(Extracted records)
(** The part of the disk a view depends on. *)
Lemma view_ext d d' h h' : disk_ok d → names d' !! path_for h' = names d !! path_for h →
  (∀ i, (i < next d)%N → files d' !! i = files d !! i) → view d' h' = view d h.
Proof.
  intros Hd Hn Hf. unfold view. rewrite Hn. destruct (names d !! path_for h) as [i|] eqn:Hi; [cbn|done].
  destruct (k_links _ Hd _ _ (k_names _ Hd _ _ Hi)) as (Hlt & _). by rewrite Hf.
Qed.
Lemma blobs_unlink d h : disk_ok d → hash_ok h → blobs_set h None d (unlink (path_for h) d).
Proof.
  intros Hd Hh h' Hh'. case_decide as He.
  - subst. unfold view. cbn. by rewrite lookup_delete_eq.
  - apply view_ext; [done|cbn|done]. rewrite lookup_delete_ne; [done|]. intros Heq%path_for_inj; auto.
Qed.
Lemma unlink_absent d h : view d h = None → blobs_set h None d d.
Proof. intros Hn h' _. case_decide; [by subst|done]. Qed.
Lemma failed_ok {A} (x : A) d d' : ¬ failed (Ok x) d d'.
Proof. by intros [[k Hk] _]. Qed.
Lemma failed_err {A} (r : Io A) d d' : failed r d d' → d' = d.
Proof. by intros [_ ?]. Qed.

(** *** [delete], [exists] and [get] *)
Lemma delete_runs d h r d' : disk_ok d → hash_ok h → runs (delete_blob h) d r d' →
  match r with Ok _ => blobs_set h None d d' | Err _ => same_blobs d d' end.
Proof.
  intros Hd Hh (x & d1 & Hs & Hr)%runs_run_bind. cbn in Hs.
  destruct (decide (is_Some (names d !! path_for h))) as [Hi|Hi].
  - destruct Hs as [[-> ->]|[[[k ->] ->] Hk]].
    + destruct Hr as [-> ->]. by apply blobs_unlink.
    + destruct k; [done| |]; by destruct Hr as [-> ->].
  - destruct Hs as [[k ->] ->]. rewrite (view_name _ _ Hd) in Hi. apply eq_None_not_Some in Hi.
    destruct k; destruct Hr as [-> ->]; [by apply unlink_absent|done..].
Qed.
Lemma exists_runs d h r d' : disk_ok d → runs (exists_ h) d r d' →
  d' = d ∧ ∃ b, r = Ok b ∧ (b = true → is_Some (view d h)).
Proof.
  intros Hd (x & -> & -> & Hx)%runs_run. split; [done|]. exists x. split; [done|].
  by rewrite <- (view_name _ _ Hd).
Qed.
Lemma open_runs {C} d h (f : Ino → IO C) r d' : disk_ok d →
  runs (opened ← run (OpenRead (path_for h));
        i ← match opened with
            | Ok i => mret i
            | Err KNotFound => io_throw (NotFound h)
            | Err k => io_throw (BlobIo (str "open") k)
            end; f i) d r d' →
  (∃ i g, names d !! path_for h = Some i ∧ files d !! i = Some g ∧ runs (f i) d r d') ∨
  d' = d ∧ (r = Err (NotFound h) ∧ view d h = None ∨ ∃ k, r = Err (BlobIo (str "open") k)).
Proof.
  intros Hd (x & d1 & [-> Hx] & Hr)%runs_run_bind.
  destruct (names d !! path_for h) as [i|] eqn:Hi.
  - destruct (k_links _ Hd _ _ (k_names _ Hd _ _ Hi)) as (_ & [g Hg] & _).
    destruct Hx as [->|(k & -> & Hk)].
    + apply runs_io in Hr as [(j & d2 & [[= ->] ->] & Hf)|(e & [? _] & _)]; [|done]. left. eauto.
    + right. destruct k; [done| |]; destruct Hr as [-> ->]; eauto.
  - right. destruct Hx as [k ->]. destruct k; destruct Hr as [-> ->]; eauto. split; [done|]. left.
    split; [done|]. unfold view. by rewrite Hi.
Qed.
Lemma get_runs d h r d' : disk_ok d → hash_ok h → runs (get h) d r d' →
  d' = d ∧ match r with
           | Ok b => view d h = Some b
           | Err (NotFound h') => h' = h ∧ view d h = None
           | Err (BlobIo _ _) => True
           | Err _ => False
           end.
Proof.
  intros Hd Hh [(i & g & Hi & Hg & Hr)|(-> & [[-> Hv]|[k ->]])]%open_runs; [|done..].
  assert (view d h = Some (f_bytes g)) as Hv by (unfold view; rewrite Hi; cbn; by rewrite Hg).
  pose proof (view_sealed _ _ Hd Hh _ Hv) as Hb.
  apply runs_call_bind in Hr as [(x & d1 & Hs & Hr)|(k & Hs & ->)]; cbn in Hs.
  - destruct Hs as [(f & [= ->] & Hf & ->)|Hs]; [|by apply failed_ok in Hs]. simplify_eq.
    cbv zeta in Hr. rewrite bool_decide_false in Hr by auto. by destruct Hr as [-> ->].
  - destruct Hs as [(f & ? & _)|Hs]; [done|]. by apply failed_err in Hs as ->.
Qed.

(** *** [get_verified] *)
Lemma runs_throw {A} (e : BlobError) d (r : result BlobError A) d' : runs (io_throw e) d r d' → r = Err e ∧ d' = d.
Proof. done. Qed.
Lemma runs_ret {A} (a : A) d (r : result BlobError A) d' : runs (mret a : IO A) d r d' → r = Ok a ∧ d' = d.
Proof. done. Qed.
Lemma verify_digest_runs g ref out d r d' : out `prefix_of` f_bytes g →
  N.of_nat (length (f_bytes g)) = mr_size_bytes ref → from_bytes (f_bytes g) = mr_hash ref →
  (mr_size_bytes ref ≤ N.of_nat (length out))%N →
  runs (bytes ← verify_digest ref out; mret (Some bytes)) d r d' → d' = d ∧ r = Ok (Some (f_bytes g)).
Proof.
  intros [rest Hp] Hsize Hash Hout. assert (rest = []) as ->.
  { destruct rest; [done|]. rewrite Hp, length_app in Hsize. cbn in Hsize. lia. }
  rewrite app_nil_r in Hp. rewrite <- Hp. unfold verify_digest. rewrite Hsize, N.eqb_refl. cbv zeta.
  rewrite bool_decide_false by auto. cbn. by intros [-> ->].
Qed.
Lemma saturating_succ_le n m : (n < u64_modulus)%N → (saturating_add n 1 - m = 0)%N → (n ≤ m)%N.
Proof. unfold saturating_add, u64_max, u64_modulus. lia. Qed.
Lemma read_loop_runs i g ref limit fuel out d r d' : files d !! i = Some g →
  out `prefix_of` f_bytes g → (mr_size_bytes ref < u64_modulus)%N →
  N.of_nat (length (f_bytes g)) = mr_size_bytes ref → from_bytes (f_bytes g) = mr_hash ref →
  runs (read_loop i ref limit fuel out) d r d' →
  d' = d ∧ match r with
           | Ok (Some b) => b = f_bytes g
           | Ok None | Err (BlobIo _ _) | Err (ReadLimitExceeded _ _) => True
           | Err _ => False
           end.
Proof.
  intros Hg Hp Hu Hsize Hash. revert out Hp. induction fuel as [|fuel IH]; intros out Hp; cbn [read_loop].
  { by intros [-> ->]. }
  assert (N.of_nat (length out) ≤ mr_size_bytes ref)%N as Hle by (apply prefix_length in Hp; lia).
  set (left := (saturating_add (mr_size_bytes ref) 1 - N.of_nat (length out))%N).
  intros [(x & d1 & Hx & Hr)|(e & Hx & ->)]%runs_io; destruct (N.eqb_spec left 0) as [Hz|Hz].
  - apply runs_ret in Hx as [[= ->] ->]. eapply verify_digest_runs in Hr as [-> ->]; try done. by apply saturating_succ_le.
  - apply runs_run in Hx as (y & [= ->] & [(f & chunk & -> & Hf & -> & [rest Hc] & _ & Hend)|[[k ->] ->]]).
    + assert (f = g) as -> by congruence. clear Hf. destruct chunk as [|c chunk].
      * eapply verify_digest_runs in Hr as [-> ->]; try done. destruct Hend as [?|?]; [done|lia|lia].
      * assert (out ++ c :: chunk `prefix_of` f_bytes g) as Hp'.
        { destruct Hp as [rest' Hp]. rewrite Hp in Hc |- *. rewrite Nat2N.id, drop_app_length in Hc. exists rest.
          by rewrite Hc, <- app_assoc. }
        apply prefix_length in Hp' as Hl. rewrite length_app in Hl.
        destruct (limit <? _)%N; [by apply runs_throw in Hr as [-> ->]|].
        destruct (N.ltb_spec (mr_size_bytes ref) (N.of_nat (length out) + N.of_nat (length (c :: chunk)))); [lia|].
        by apply IH in Hr.
    + destruct k; [by apply runs_throw in Hr as [-> ->]|by apply IH in Hr|by apply runs_throw in Hr as [-> ->]].
  - by apply runs_ret in Hx as [? _].
  - by apply runs_run in Hx as (? & ? & _).
Qed.
Lemma digest_verified ref b limit : N.of_nat (length b) = mr_size_bytes ref → from_bytes b = mr_hash ref →
  (mr_size_bytes ref ≤ limit)%N → MediaRef_verify ref b limit = Ok tt.
Proof.
  intros Hs Hh Hl. unfold MediaRef_verify, check_read_limit. rewrite Hs, Hh, N.eqb_refl.
  destruct (N.ltb_spec limit (mr_size_bytes ref)); [lia|]. cbn. rewrite bool_decide_false; [done|]. auto.
Qed.
Definition read_spec d (ref : MediaRef) (limit : N) (r : result BlobError (option (list N))) : Prop :=
  match r with
  | Ok (Some b) => view d (mr_hash ref) = Some b ∧ MediaRef_verify ref b limit = Ok tt
  | Ok None => True
  | Err (NotFound h) => h = mr_hash ref ∧ view d (mr_hash ref) = None
  | Err (SizeMismatch m n) =>
      ∃ b, view d (mr_hash ref) = Some b ∧ n = N.of_nat (length b) ∧ m = mr_size_bytes ref ∧ m ≠ n
  | Err (HashMismatch _ _) | Err (CapacityExceeded _) => False
  | Err (ReadLimitExceeded _ _) | Err (BlobIo _ _) => True
  end.
Lemma get_verified_runs ref limit fuel d r d' : disk_ok d → hash_ok (mr_hash ref) →
  (mr_size_bytes ref < u64_modulus)%N → runs (get_verified ref limit fuel) d r d' →
  d' = d ∧ read_spec d ref limit r.
Proof.
  intros Hd Hh Hu Hr. apply runs_io in Hr as [([] & d1 & [Hc ->] & Hr)|(e & [Hc ->] & ->)].
  2:{ unfold check_read_limit in Hc. by destruct (limit <? _)%N; [injection Hc as ->|]. }
  unfold check_read_limit in Hc. destruct (N.ltb_spec limit (mr_size_bytes ref)) as [|Hlim]; [done|]. clear Hc.
  apply open_runs in Hr as [(i & g & Hi & Hg & Hr)|(-> & [[-> Hv]|[k ->]])]; [|done..].
  assert (view d (mr_hash ref) = Some (f_bytes g)) as Hv by (unfold view; rewrite Hi; cbn; by rewrite Hg).
  pose proof (view_sealed _ _ Hd Hh _ Hv) as Hb.
  apply runs_call_bind in Hr as [(n & d1 & [(f & [= ->] & Hf & ->)|Hs] & Hr)|(k & [(f & ? & _)|Hs] & ->)];
    [|by apply failed_ok in Hs|done|by apply failed_err in Hs as ->].
  assert (f = g) as -> by congruence. clear Hf.
  destruct (limit <? _)%N; [by apply runs_throw in Hr as [-> ->]|].
  destruct (N.eqb_spec (N.of_nat (length (f_bytes g))) (mr_size_bytes ref)) as [Hs|Hs].
  - eapply read_loop_runs in Hr as [-> Hr]; [|done|apply prefix_nil|done..]. split; [done|].
    destruct r as [[b|]|[]]; try done. subst b. split; [done|]. by apply digest_verified.
  - apply runs_throw in Hr as [-> ->]. split; [done|]. exists (f_bytes g). naive_solver.
Qed.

» WHAT YOU WILL DO
If a line of the data holds the string "with", count it. Then state the total and nothing more.

» FINISHED EXERCISE
5